Research on the development of a vaccine for the prevention or treatment of H. pylori dates back to the early 1990s, but unfortunately, successes have been few and far between. Immunity has rarely been achieved in animal models and no consensus opinion has been reached on adjuvants, antigens, or method of delivery. There have been a few clinical trials that for the most part have been unsuccessful, but there is some hope for the future. Much of the current research focuses on Th1, Th17, and regulatory T cell-based immunity including exploration of the role of Th17 cells and the role of IL-17 in H. pylori infection and vaccination [65, 66].

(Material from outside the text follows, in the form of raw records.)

(* ===== verification/StorageSig.v ===== *)
(** * The signalling service of a storage server (network/S)

    The storage servers of a domain keep signalling connections to each other
    and to the name servers.  Over them they announce files ([NEWTASK_REQ]
    with the task: the receiver queues it for the data service to fetch),
    bring a server that comes up level with the others directory by directory
    ([SYNC_DIR_REQ], [SYNC_DEL_REQ]), and report load and broken disks.
    [svc_timeout] drives all of it: it sends heartbeats, connects to servers
    that are missing, asks for directories, and runs the task queues
    ([check_task]).  A second thread answers the requests for directories
    ([sync_dir_round]).

    The directories still to be asked for are nodes of a linked list,
    [sync_list], that the peers asked also point to: the list is the pointer
    structure of [LinkedList], with its head at address 0. *)

From stdpp Require Import functions.
From S2P Require Import Prelude.
From S2P Require Import CString.
From S2P Require Import Protocol.
From S2P Require Import MyBuff.
From S2P Require Import Codec.
From S2P Require Import LinkedList.
From S2P Require Import TaskData.
From S2P Require Import TaskQueue.
From S2P Require Import Timer.
From S2P Require Import Domain.
From S2P Require Import Storage.
From S2P Require Import Records.
From S2P Require Import LocalFile.
From S2P Require Import EventLoop.
From S2P Require Import SigStream.
From S2P Require Import Wire.

Module StorageSig.
Import MyBuff Conn Loop Sig Fs LocalFile.

(** ** Data (S/pfs_sig.h, lib/protocol.h, network/global.h) *)

Definition CONNECTED : Z := 1.
Definition IDLE : Z := 5.
Definition SEND_LAST : Z := 7.

Definition UNKOWN_STAT : Z := 0.
Definition WAIT_SYNC : Z := 1.
Definition SYNCING : Z := 2.
Definition ON_LINE : Z := 3.
Definition OFF_LINE : Z := 4.

Definition HEARTBEAT_REQ : Z := 0x01.
Definition HEARTBEAT_RSP : Z := 0x02.
Definition LOADINFO_REQ : Z := 0x05.
Definition DISKINFO_RSP : Z := 0x0C.
Definition HB_C_2_C : Z := 0x04.
Definition NEWTASK_REQ : Z := 0x0D.
Definition NEWTASK_RSP : Z := 0x0E.
Definition SYNC_DIR_REQ : Z := 0x0F.
Definition SYNC_DIR_RSP : Z := 0x10.
Definition SYNC_DEL_REQ : Z := 0x13.
Definition SYNC_DEL_RSP : Z := 0x14.
Definition TASK_SYNC_DIR : Z := 0x09.
Definition TASK_SYNC : Z := 0x03.
Definition TASK_FAILED : Z := 0x08.
Definition TASK_ADDFILE : Z := 48.
Definition TASK_DELFILE : Z := 49.
Definition RET_CLOSE_MALLOC : Z := 303.
Definition ALLMASK : Z := 0xFF.

(** [t_pfs_sync_task]: 28 bytes and four of padding. *)
Record t_pfs_sync_task := mk_sync {
  d1 : Z;
  d2 : Z;
  starttime : Z;
  endtime : Z;
  type : Z
}.
Definition sizeof_sync : Z := 32.
Definition sync_image (s : t_pfs_sync_task) : bytes :=
  le_split 4 (d1 s) ++ le_split 4 (d2 s) ++ le_split 8 (starttime s) ++ le_split 8 (endtime s)
  ++ [u8 (type s)] ++ replicate 7 0.
Definition sync_of_image (m : bytes) : t_pfs_sync_task :=
  mk_sync (i32 (le_combine (Wire.slice m 0 4))) (i32 (le_combine (Wire.slice m 4 4)))
    (i64 (le_combine (Wire.slice m 8 8))) (i64 (le_combine (Wire.slice m 16 8))) (at_ m 24).

Record peer := mk_peer {
  p_fd : Z;
  hbtime : Z;
  p_ip : Z;
  sock_stat : Z;
  server_stat : Z;
  pfs_sync_list : option Z      (* a node of [sync_list], or one taken from it *)
}.

Record t_sync_para := mk_para {
  flag : Z;
  para_last : Z;
  total_sync_task : Z;
  total_synced_task : Z
}.

(** The function-level statics: of [check_count_one_day], [do_active_sync] and
    [svc_timeout]. *)
Record statics := mk_statics {
  day_last : Z;
  day_count : Z;
  last_sync : Z;
  report_info : Z;
  last_scan_timeout : Z
}.

Record sg := mk_sg {
  peers : gmap Z peer;
  active : list Z;
  online : gmap Z (list Z);
  ring : LinkedList.heap;                  (* the [list] members of the sync nodes *)
  syncs : gmap Z t_pfs_sync_task;          (* their contents *)
  para : t_sync_para;
  self_stat : Z;
  init_sync_flag : Z;
  self_domain : Domain.t_pfs_domain;
  files : lf;
  queue : TaskQueue.state;
  vars : statics
}.

(** The address of [sync_list]. *)
Definition sync_list : Z := 0.

(** A directory entry as [readdir], [stat] and [access] show it: size, whether
    a regular file, change and modification time; whether readable. *)
Record stat_t := mk_stat { st_size : Z; st_reg : bool; st_ctime : Z; st_mtime : Z }.
Record dirent := mk_dirent { d_name : bytes; d_stat : option stat_t; d_access : bool }.

(** The settings of [g_config] the service reads, and what its surroundings
    decide: the locks, the allocators, the network, the directories. *)
Class SigSettings := mk_sig_settings {
  timeout : Z;
  cfg_retry : Z;
  max_task_run_once : Z;
  sync_dir_count : Z;
  sync_dir_span : Z;
  sync_stime : bytes;
  sync_etime : bytes;
  task_timeout : Z;
  check_task_timeout_flag : Z;
  cfg_datadir : option bytes;
  self_ip : Z;
  nameservers : list (bytes * Z);
  before_msg : bytes;
  q_lock : Z;
  task_mem : TaskQueue.state -> option (LinkedList.loc * t_pfs_tasklist);
  timer_mem : option Z;
  mem_ok : Z -> bool;
  node_mem : sg -> option Z;
  k_socket : host sg -> bytes -> option (Z * Z);
  k_readdir : fs -> bytes -> option (list dirent);
  k_peerip : Z -> Z;
  loadinfo : Z;
  maxfreevalue : Z;
  time_text : Z -> bytes
}.

Section Service.
Context {E : Env} {K : Kernel} {C : Site} {G : SigSettings}.
Implicit Types h : host sg.

Definition with_conns h (ps : gmap Z peer) (a : list Z) (o : gmap Z (list Z)) : host sg :=
  let u := user h in
  set_user h (mk_sg ps a o (ring u) (syncs u) (para u) (self_stat u) (init_sync_flag u)
                (self_domain u) (files u) (queue u) (vars u)).
Definition with_peer h (fd : Z) (p : peer) : host sg :=
  with_conns h (<[fd := p]> (peers (user h))) (active (user h)) (online (user h)).
Definition with_ring h (r : LinkedList.heap) : host sg :=
  let u := user h in
  set_user h (mk_sg (peers u) (active u) (online u) r (syncs u) (para u) (self_stat u) (init_sync_flag u)
                (self_domain u) (files u) (queue u) (vars u)).
Definition with_para h (p : t_sync_para) : host sg :=
  let u := user h in
  set_user h (mk_sg (peers u) (active u) (online u) (ring u) (syncs u) p (self_stat u) (init_sync_flag u)
                (self_domain u) (files u) (queue u) (vars u)).
Definition with_stat h (s : Z) : host sg :=
  let u := user h in
  set_user h (mk_sg (peers u) (active u) (online u) (ring u) (syncs u) (para u) s (init_sync_flag u)
                (self_domain u) (files u) (queue u) (vars u)).
Definition with_domain h (d : Domain.t_pfs_domain) : host sg :=
  let u := user h in
  set_user h (mk_sg (peers u) (active u) (online u) (ring u) (syncs u) (para u) (self_stat u) (init_sync_flag u)
                d (files u) (queue u) (vars u)).
Definition with_files h (l : lf) : host sg :=
  let u := user h in
  set_user h (mk_sg (peers u) (active u) (online u) (ring u) (syncs u) (para u) (self_stat u) (init_sync_flag u)
                (self_domain u) l (queue u) (vars u)).
Definition with_queue h (q : TaskQueue.state) : host sg :=
  let u := user h in
  set_user h (mk_sg (peers u) (active u) (online u) (ring u) (syncs u) (para u) (self_stat u) (init_sync_flag u)
                (self_domain u) (files u) q (vars u)).
Definition with_vars h (v : statics) : host sg :=
  let u := user h in
  set_user h (mk_sg (peers u) (active u) (online u) (ring u) (syncs u) (para u) (self_stat u) (init_sync_flag u)
                (self_domain u) (files u) (queue u) v).

Definition set_flag h (f : Z) : host sg :=
  let p := para (user h) in
  with_para h (mk_para f (para_last p) (total_sync_task p) (total_synced_task p)).

Definition set_hbtime (p : peer) (t : Z) : peer :=
  mk_peer (p_fd p) t (p_ip p) (sock_stat p) (server_stat p) (pfs_sync_list p).
Definition set_stat (p : peer) (s : Z) : peer :=
  mk_peer (p_fd p) (hbtime p) (p_ip p) s (server_stat p) (pfs_sync_list p).
Definition set_server (p : peer) (s : Z) : peer :=
  mk_peer (p_fd p) (hbtime p) (p_ip p) (sock_stat p) s (pfs_sync_list p).
Definition set_sync (p : peer) (n : option Z) : peer :=
  mk_peer (p_fd p) (hbtime p) (p_ip p) (sock_stat p) (server_stat p) n.

Definition get_task h (s : Z) : option (Z * option Z * host sg) :=
  '(rc, t, q) ← TaskQueue.pfs_get_task (queue (user h)) s q_lock (now h) (task_mem (queue (user h)));
  Some (rc, t, with_queue h q).
Definition set_task h (t s : Z) : option (host sg) :=
  '(_, q) ← TaskQueue.pfs_set_task (queue (user h)) t s q_lock (now h);
  Some (with_queue h q).
Definition map_task h (t : Z) (f : t_pfs_tasklist -> t_pfs_tasklist) : option (host sg) :=
  r ← TaskQueue.tasks (queue (user h)) !! t;
  Some (with_queue h (TaskQueue.with_task (queue (user h)) t (f r))).

(** ** Connections (S/pfs_sig_base.c, S/pfs_sig.c) *)

Definition bucket h (k : Z) : list Z := default [] (online (user h) !! k).

Definition peer_at h (ip fd : Z) : bool :=
  match peers (user h) !! fd with Some p => p_ip p =? ip | None => false end.

(** [find_ip_stat]: the descriptor of the first peer with the address. *)
Definition find_ip_stat h (ip : Z) : option Z :=
  find_first (peer_at h ip) (bucket h (Z.land ALLMASK ip)).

T cell epitopes have been studied as a target of H. pylori vaccination [67]. In a recent study, conserved DNA sequence encoding was used to develop HLA-2 epitopes and administered via an intranasal vaccine [67]. This vaccine led to about 25 % (5/19) sterile immunity at 32 weeks in mice [67]. Although many barriers still remain, this approach did provide some promising results and a possible method for further studies of vaccine development. H. pylori urease has been extensively studied as a target for vaccination, given its integral role in H. pylori colonization. However, developing epitopes that induce immunity has been challenging, and some researchers have proposed that combination with other antigens may provide more promising results, including genetic fusion of multiple proteins to develop a multivalent vaccine [68]. Other antigens have been explored, such as Omp18, TonB, superoxide dismutase, and protein-conjugated LPS, but the results are not conclusive. Human vaccination still faces numerous obstacles, both in development and in safety; however some progress has been made, and research on this topic is ongoing.

Conclusions

Helicobacter pylori infection remains the most common chronic bacterial infection of humans, but, due to improved socioeconomic status of the developed world, rates are declining in these nations. Given that gastric malignancies result from longstanding infection, the burden of gastric cancer is still high in areas of the world where H. pylori infection is common, such as the Far East, Central and South America, and eastern Europe. First generation immigrants from these at-risk areas of the world will also have an increased risk of gastric cancer. Early and effective eradication of infection continues to remain the mainstay of treatment or prevention of gastric malignancy at this time. When, in the sequence of progression to malignancy, it is best to eradicate infection requires additional study. Prevention of H. pylori has been studied, but socioeconomic advances are the major reason for decreasing rates of infection. Since complete elimination of H pylori infection worldwide is unlikely to happen for many generations, if ever, research is needed to identify which infected individuals will go on to develop gastrointestinal malignancy, and potentially target those populations for treatment to prevent gastric cancer. Strategies to modulate infection and the ensuing inflammatory response to reduce the likelihood of developing cancer are another area for further investigation.